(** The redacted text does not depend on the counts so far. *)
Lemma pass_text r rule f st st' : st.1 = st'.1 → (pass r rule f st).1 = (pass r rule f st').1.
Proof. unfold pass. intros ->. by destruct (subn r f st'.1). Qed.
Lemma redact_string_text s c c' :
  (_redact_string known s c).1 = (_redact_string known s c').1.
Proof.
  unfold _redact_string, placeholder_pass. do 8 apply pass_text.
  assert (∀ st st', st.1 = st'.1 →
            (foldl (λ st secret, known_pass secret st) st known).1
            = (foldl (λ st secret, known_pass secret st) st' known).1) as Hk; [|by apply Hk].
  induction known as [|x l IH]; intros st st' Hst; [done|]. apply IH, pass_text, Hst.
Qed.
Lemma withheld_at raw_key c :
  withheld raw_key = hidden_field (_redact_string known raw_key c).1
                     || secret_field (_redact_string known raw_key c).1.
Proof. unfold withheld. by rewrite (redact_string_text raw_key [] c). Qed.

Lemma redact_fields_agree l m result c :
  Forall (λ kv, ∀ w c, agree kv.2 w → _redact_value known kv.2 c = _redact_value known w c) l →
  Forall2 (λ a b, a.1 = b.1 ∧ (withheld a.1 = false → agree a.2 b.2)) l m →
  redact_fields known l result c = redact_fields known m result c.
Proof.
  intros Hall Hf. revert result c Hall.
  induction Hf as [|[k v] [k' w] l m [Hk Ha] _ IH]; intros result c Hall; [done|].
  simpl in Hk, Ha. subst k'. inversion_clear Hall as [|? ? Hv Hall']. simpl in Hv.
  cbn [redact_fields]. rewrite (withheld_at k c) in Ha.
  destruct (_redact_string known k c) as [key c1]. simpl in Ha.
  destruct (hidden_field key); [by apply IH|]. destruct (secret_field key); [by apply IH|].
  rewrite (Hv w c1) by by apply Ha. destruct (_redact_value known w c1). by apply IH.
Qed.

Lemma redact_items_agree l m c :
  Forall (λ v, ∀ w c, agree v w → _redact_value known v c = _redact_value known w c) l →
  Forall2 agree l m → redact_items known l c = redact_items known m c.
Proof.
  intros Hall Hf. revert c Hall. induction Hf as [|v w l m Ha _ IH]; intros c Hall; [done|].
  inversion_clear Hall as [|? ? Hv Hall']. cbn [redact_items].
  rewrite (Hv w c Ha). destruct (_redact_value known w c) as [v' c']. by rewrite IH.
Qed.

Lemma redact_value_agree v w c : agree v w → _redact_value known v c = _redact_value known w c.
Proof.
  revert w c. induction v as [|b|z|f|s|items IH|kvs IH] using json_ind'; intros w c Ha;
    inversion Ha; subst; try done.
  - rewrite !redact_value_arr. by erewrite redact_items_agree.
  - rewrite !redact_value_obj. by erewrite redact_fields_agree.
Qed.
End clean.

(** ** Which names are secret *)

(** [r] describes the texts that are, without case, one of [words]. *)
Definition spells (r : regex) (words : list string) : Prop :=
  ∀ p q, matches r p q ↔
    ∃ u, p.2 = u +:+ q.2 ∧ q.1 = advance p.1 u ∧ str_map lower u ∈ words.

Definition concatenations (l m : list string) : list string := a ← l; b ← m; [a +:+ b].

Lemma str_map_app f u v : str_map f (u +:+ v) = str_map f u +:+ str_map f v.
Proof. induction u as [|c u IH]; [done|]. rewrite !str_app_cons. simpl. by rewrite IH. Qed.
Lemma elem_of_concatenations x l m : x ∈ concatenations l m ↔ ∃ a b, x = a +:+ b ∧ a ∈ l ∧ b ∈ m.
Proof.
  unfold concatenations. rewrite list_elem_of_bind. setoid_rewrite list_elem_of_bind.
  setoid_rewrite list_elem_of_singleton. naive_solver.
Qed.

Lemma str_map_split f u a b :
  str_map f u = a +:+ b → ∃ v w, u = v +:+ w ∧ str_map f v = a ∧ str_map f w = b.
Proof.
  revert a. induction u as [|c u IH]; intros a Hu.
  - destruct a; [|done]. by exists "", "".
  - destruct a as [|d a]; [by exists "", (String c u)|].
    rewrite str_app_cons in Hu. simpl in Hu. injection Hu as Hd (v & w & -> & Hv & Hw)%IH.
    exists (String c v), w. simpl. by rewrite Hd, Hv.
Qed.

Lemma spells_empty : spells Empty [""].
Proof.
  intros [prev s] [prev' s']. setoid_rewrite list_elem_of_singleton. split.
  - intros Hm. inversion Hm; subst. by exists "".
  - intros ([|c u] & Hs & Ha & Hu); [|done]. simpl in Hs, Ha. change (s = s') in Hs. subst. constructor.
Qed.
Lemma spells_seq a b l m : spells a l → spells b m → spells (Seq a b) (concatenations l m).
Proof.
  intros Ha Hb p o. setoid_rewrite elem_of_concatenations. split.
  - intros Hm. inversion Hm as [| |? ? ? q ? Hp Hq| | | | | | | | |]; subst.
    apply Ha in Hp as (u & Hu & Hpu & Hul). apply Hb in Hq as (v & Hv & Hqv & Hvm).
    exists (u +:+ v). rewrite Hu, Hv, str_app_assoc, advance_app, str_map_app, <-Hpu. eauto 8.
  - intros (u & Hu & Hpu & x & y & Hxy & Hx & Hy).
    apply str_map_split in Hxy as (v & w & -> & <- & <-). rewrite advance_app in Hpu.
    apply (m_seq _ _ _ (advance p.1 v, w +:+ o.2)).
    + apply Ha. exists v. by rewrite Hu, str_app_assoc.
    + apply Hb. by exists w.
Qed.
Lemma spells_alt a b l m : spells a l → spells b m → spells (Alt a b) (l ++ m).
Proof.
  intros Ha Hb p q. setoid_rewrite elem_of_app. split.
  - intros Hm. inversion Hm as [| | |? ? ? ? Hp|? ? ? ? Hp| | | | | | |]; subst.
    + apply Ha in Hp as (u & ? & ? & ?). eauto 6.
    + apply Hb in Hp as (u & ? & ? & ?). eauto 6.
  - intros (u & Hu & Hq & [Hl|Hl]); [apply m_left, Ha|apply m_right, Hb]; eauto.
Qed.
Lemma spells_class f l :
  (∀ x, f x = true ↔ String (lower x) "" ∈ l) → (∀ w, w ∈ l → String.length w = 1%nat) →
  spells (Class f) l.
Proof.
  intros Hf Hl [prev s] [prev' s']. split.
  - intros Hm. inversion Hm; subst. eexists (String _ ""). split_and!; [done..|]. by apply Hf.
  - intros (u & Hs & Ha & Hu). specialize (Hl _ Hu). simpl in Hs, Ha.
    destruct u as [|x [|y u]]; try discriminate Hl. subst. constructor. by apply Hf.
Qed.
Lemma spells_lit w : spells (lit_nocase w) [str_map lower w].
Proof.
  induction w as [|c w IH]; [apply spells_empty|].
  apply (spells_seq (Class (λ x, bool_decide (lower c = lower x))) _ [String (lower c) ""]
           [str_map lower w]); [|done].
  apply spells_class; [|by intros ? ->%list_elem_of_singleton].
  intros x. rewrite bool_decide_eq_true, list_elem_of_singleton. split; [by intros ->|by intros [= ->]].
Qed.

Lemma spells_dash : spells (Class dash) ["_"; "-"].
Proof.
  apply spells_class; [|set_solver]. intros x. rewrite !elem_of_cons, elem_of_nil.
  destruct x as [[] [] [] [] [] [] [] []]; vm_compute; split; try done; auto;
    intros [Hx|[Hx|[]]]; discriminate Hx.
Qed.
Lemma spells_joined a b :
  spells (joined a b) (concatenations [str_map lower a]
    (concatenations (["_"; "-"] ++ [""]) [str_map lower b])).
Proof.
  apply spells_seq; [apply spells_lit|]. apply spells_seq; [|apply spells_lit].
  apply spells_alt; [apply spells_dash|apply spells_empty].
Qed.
^^^^^^^^
The required output is the stretch of entries above from the line containing "cbn [redact_fields]. rewrite" through the line containing "Proof. induction u", reproduced exactly.

> **Exercise answer**
  cbn [redact_fields]. rewrite (withheld_at k c) in Ha.
  destruct (_redact_string known k c) as [key c1]. simpl in Ha.
  destruct (hidden_field key); [by apply IH|]. destruct (secret_field key); [by apply IH|].
  rewrite (Hv w c1) by by apply Ha. destruct (_redact_value known w c1). by apply IH.
Qed.

Lemma redact_items_agree l m c :
  Forall (λ v, ∀ w c, agree v w → _redact_value known v c = _redact_value known w c) l →
  Forall2 agree l m → redact_items known l c = redact_items known m c.
Proof.
  intros Hall Hf. revert c Hall. induction Hf as [|v w l m Ha _ IH]; intros c Hall; [done|].
  inversion_clear Hall as [|? ? Hv Hall']. cbn [redact_items].
  rewrite (Hv w c Ha). destruct (_redact_value known w c) as [v' c']. by rewrite IH.
Qed.

Lemma redact_value_agree v w c : agree v w → _redact_value known v c = _redact_value known w c.
Proof.
  revert w c. induction v as [|b|z|f|s|items IH|kvs IH] using json_ind'; intros w c Ha;
    inversion Ha; subst; try done.
  - rewrite !redact_value_arr. by erewrite redact_items_agree.
  - rewrite !redact_value_obj. by erewrite redact_fields_agree.
Qed.
End clean.

(** ** Which names are secret *)

(** [r] describes the texts that are, without case, one of [words]. *)
Definition spells (r : regex) (words : list string) : Prop :=
  ∀ p q, matches r p q ↔
    ∃ u, p.2 = u +:+ q.2 ∧ q.1 = advance p.1 u ∧ str_map lower u ∈ words.

Definition concatenations (l m : list string) : list string := a ← l; b ← m; [a +:+ b].

Lemma str_map_app f u v : str_map f (u +:+ v) = str_map f u +:+ str_map f v.
Proof. induction u as [|c u IH]; [done|]. rewrite !str_app_cons. simpl. by rewrite IH. Qed.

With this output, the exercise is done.